» **What to do**: Go through the records and copy each line where the word "Hloop" occurs.

» **Stored data entries**:
(** The loop ends with the whole of both prefixes turned into script
    entries: the fuel [i + j] is enough, and the [break] is never taken
    before [i] and [j] are both 0. *)
Lemma backtrack_script (fuel : nat) : forall (i j : nat) (acc : list CharDiff),
  i + j <= fuel -> i <= length chars1 -> j <= length chars2 ->
  Forall (fun cd => single (char cd)) acc ->
  let E := backtrack fuel chars1 chars2 dp i j acc in
  source_of E = concat (take i chars1) ++ source_of acc
  /\ target_of E = concat (take j chars2) ++ target_of acc
  /\ Forall (fun cd => single (char cd)) E.
Proof.
  induction fuel as [| fuel IH]; intros i j acc Hfuel Hi Hj Hacc; simpl.
  - assert (i = 0) by lia. assert (j = 0) by lia. subst. simpl. auto.
  - destruct ((0 <? i) || (0 <? j)) eqn:Hloop; simpl.
    2:{ apply orb_false_iff in Hloop as [H1 H2].
        apply Nat.ltb_ge in H1, H2.
        assert (i = 0) by lia. assert (j = 0) by lia. subst. simpl. auto. }
    destruct ((0 <? i) && (0 <? j)
              && bool_decide (chars1 !! (i - 1) = chars2 !! (j - 1))) eqn:Hsame.
    { apply andb_true_iff in Hsame as [Hpos Heq].
      apply andb_true_iff in Hpos as [Hpi Hpj].
      apply Nat.ltb_lt in Hpi, Hpj. apply bool_decide_eq_true in Heq.
      destruct (IH (i - 1) (j - 1)
                  (mkCharDiff (char_at chars1 (i - 1)) cd_unchanged :: acc))
        as (Hs & Ht & Hall); try lia.
      { constructor; [| done]. simpl. apply char_at_single; [done | lia]. }
      split_and!; [| | done].
      - rewrite Hs, (char_at_take chars1 i) by lia.
        unfold source_of. simpl. by rewrite <- app_assoc.
      - rewrite Ht, (char_at_take chars2 j) by lia.
        unfold target_of, char_at. simpl. rewrite Heq. by rewrite <- app_assoc. }
    destruct ((0 <? j)
              && ((i =? 0) || (dp_get dp (i - 1) j <=? dp_get dp i (j - 1))%Z))
      eqn:Hadd.
    { apply andb_true_iff in Hadd as [Hpj _]. apply Nat.ltb_lt in Hpj.
      destruct (IH i (j - 1)
                  (mkCharDiff (char_at chars2 (j - 1)) cd_added :: acc))
        as (Hs & Ht & Hall); try lia.
      { constructor; [| done]. simpl. apply char_at_single; [done | lia]. }
      split_and!; [| | done].
      - rewrite Hs. unfold source_of. by simpl.
      - rewrite Ht, (char_at_take chars2 j) by lia.
        unfold target_of. simpl. by rewrite <- app_assoc. }
    destruct ((0 <? i)
              && ((j =? 0) || (dp_get dp i (j - 1) <? dp_get dp (i - 1) j)%Z))
      eqn:Hdel.
    { apply andb_true_iff in Hdel as [Hpi _]. apply Nat.ltb_lt in Hpi.
      destruct (IH (i - 1) j
                  (mkCharDiff (char_at chars1 (i - 1)) cd_removed :: acc))
        as (Hs & Ht & Hall); try lia.
      { constructor; [| done]. simpl. apply char_at_single; [done | lia]. }
      split_and!; [| | done].
      - rewrite Hs, (char_at_take chars1 i) by lia.
        unfold source_of. simpl. by rewrite <- app_assoc.
      - rewrite Ht. unfold target_of. by simpl. }
    exfalso.
    apply andb_false_iff in Hadd, Hdel.
    apply orb_true_iff in Hloop.
    destruct (0 <? i) eqn:Ei, (0 <? j) eqn:Ej;
      try apply Nat.ltb_lt in Ei; try apply Nat.ltb_lt in Ej;
      try apply Nat.ltb_ge in Ei; try apply Nat.ltb_ge in Ej.
    + destruct Hadd as [? | Hadd]; [done |].
      destruct Hdel as [? | Hdel]; [done |].
      apply orb_false_iff in Hadd as [_ Hadd].
      apply orb_false_iff in Hdel as [_ Hdel].
      apply Z.leb_gt in Hadd. apply Z.ltb_ge in Hdel. lia.
    + destruct Hdel as [? | Hdel]; [done |].
      apply orb_false_iff in Hdel as [Hj0 _].
      apply Nat.eqb_neq in Hj0. lia.
    + destruct Hadd as [? | Hadd]; [done |].
      apply orb_false_iff in Hadd as [Hi0 _].
      apply Nat.eqb_neq in Hi0. lia.
    + destruct Hloop; done.
Qed.
End Backtrack.
(** * sc_loc_poc: key-value store, validator, merge engine, backup manager

    A shallow embedding of [src/sc_loc_poc.py] and the properties of its
    core: [INIParser], [TranslationValidator], [TranslationMerger] and
    [BackupManager].

    Conventions of the embedding.
    - A Python [str] is a list of Unicode code points ([char := N]); a
      [bytes] object is a list of octets, also held in [N].
    - A Python [dict] is an association list in insertion order; assigning
      to a present key keeps its position, assigning to a new key appends.
    - A Python [set] of strings is a duplicate-free list; only membership
      is ever observed, except by [repr], which is a parameter.
    - An exception is a [Raise] in the [result] type.
    - The console ([print]) encodes as UTF-8 and is strict; what is
      printed is not recorded, only whether printing raises.  What
      [merge] reports there is kept in its outcome record. *)

From Stdlib Require Import String Ascii DecimalString.
From Stdlib Require Import Arith NArith ZArith QArith Bool Lia Zify.
From Stdlib Require Import List Sorted Permutation.
Import ListNotations.

Local Open Scope N_scope.
Local Open Scope list_scope.

(* ================================================================== *)
(** * Part I: the embedding *)
(* ================================================================== *)

(** ** Characters, strings, bytes *)

Definition char := N.
Definition str := list char.
Definition bytes := list N.

(** An ASCII literal as a Python string. *)
Definition py (s : string) : str :=
  List.map N_of_ascii (list_ascii_of_string s).

Definition LF : char := 10.
Definition CR : char := 13.
Definition EQUALS : char := 61.      (* '=' *)
Definition HASH : char := 35.        (* '#' *)
Definition SEMICOLON : char := 59.   (* ';' *)
Definition LBRACE : char := 123.     (* '{' *)
Definition RBRACE : char := 125.     (* '}' *)
Definition PERCENT : char := 37.     (* '%' *)
Definition BACKSLASH : char := 92.
Definition BOM : char := 0xFEFF.
(** ** Costs over the rationals *)

Lemma objects_regular : Forall regular_rates (objects (num := Q)).
Proof.
  repeat apply Forall_cons_2; [..|apply Forall_nil_2];
    vm_compute; repeat split; discriminate.
Qed.

Lemma pricing_regular (entry : loc) (pricing : ModelPricing Q) :
  objects !! entry = Some pricing → regular_rates pricing.
Proof.
  intros Hp. pose proof objects_regular as Hall.
  rewrite Forall_lookup in Hall. by eapply Hall.
Qed.

Lemma component_cost_Q (count rate : Q) :
  component_cost count rate == count * rate * (1 # 1000000).
Proof. unfold component_cost. cbn [mul div lit Q_number]. field. Qed.

Lemma component_cost_sign (count rate : Q) :
  (0 < rate → (0 <= count ↔ 0 <= component_cost count rate))%Q.
Proof.
  intros Hrate. rewrite component_cost_Q. split; intros Hc.
  - nra.
  - destruct (Qlt_le_dec count 0) as [Hneg|]; [exfalso|done]. nra.
Qed.

Lemma component_cost_mono_count (count1 count2 rate : Q) :
  (0 <= rate → count1 <= count2 →
   component_cost count1 rate <= component_cost count2 rate)%Q.
Proof. intros Hrate Hc. rewrite !component_cost_Q. nra. Qed.

Lemma component_cost_mono_rate (count rate1 rate2 : Q) :
  (0 <= count → rate1 <= rate2 →
   component_cost count rate1 <= component_cost count rate2)%Q.
Proof. intros Hc Hrate. rewrite !component_cost_Q. nra. Qed.

Lemma component_cost_orZero (x : option Q) (rate : Q) :
  component_cost (orZero x) rate == component_cost (default 0%Q x) rate.
Proof. by rewrite !component_cost_Q, orZero_Q. Qed.

(** The shape of the breakdown over the rationals for a model that is no
    inherited name, with the facts on the record it is computed from. *)
Lemma calculateCost_Q (usage : UsageTokens Q) (model : option string) :
  inherited model = false →
  ∃ pricing cost,
    pricingOf model = Some pricing ∧ regular_rates pricing ∧
    calculateCost usage model = Some cost ∧
    input cost = component_cost (input_tokens usage) (inputPer1M pricing) ∧
    output cost = component_cost (output_tokens usage) (outputPer1M pricing) ∧
    cacheWrite cost ==
      component_cost (default 0%Q (cache_creation_input_tokens usage))
                     (cacheWritePer1M pricing) ∧
    cacheRead cost ==
      component_cost (default 0%Q (cache_read_input_tokens usage))
                     (cacheReadPer1M pricing) ∧
    total cost == input cost + output cost + cacheWrite cost + cacheRead cost.
Proof.
  intros Hinh.
  destruct (calculateCost_unfold usage model Hinh)
    as (entry & pricing & He & Hp & Hc).
  eexists pricing, _. split; [unfold pricingOf; by rewrite He|].
  split; [by eapply pricing_regular|]. split; [exact Hc|].
  cbn [input output cacheWrite cacheRead total].
  split; [done|]. split; [done|].
  split; [apply component_cost_orZero|]. split; [apply component_cost_orZero|].
  reflexivity.
Qed.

» **Solution to this problem**:
  - destruct ((0 <? i) || (0 <? j)) eqn:Hloop; simpl.
    2:{ apply orb_false_iff in Hloop as [H1 H2].
    apply orb_true_iff in Hloop.
    + destruct Hloop; done.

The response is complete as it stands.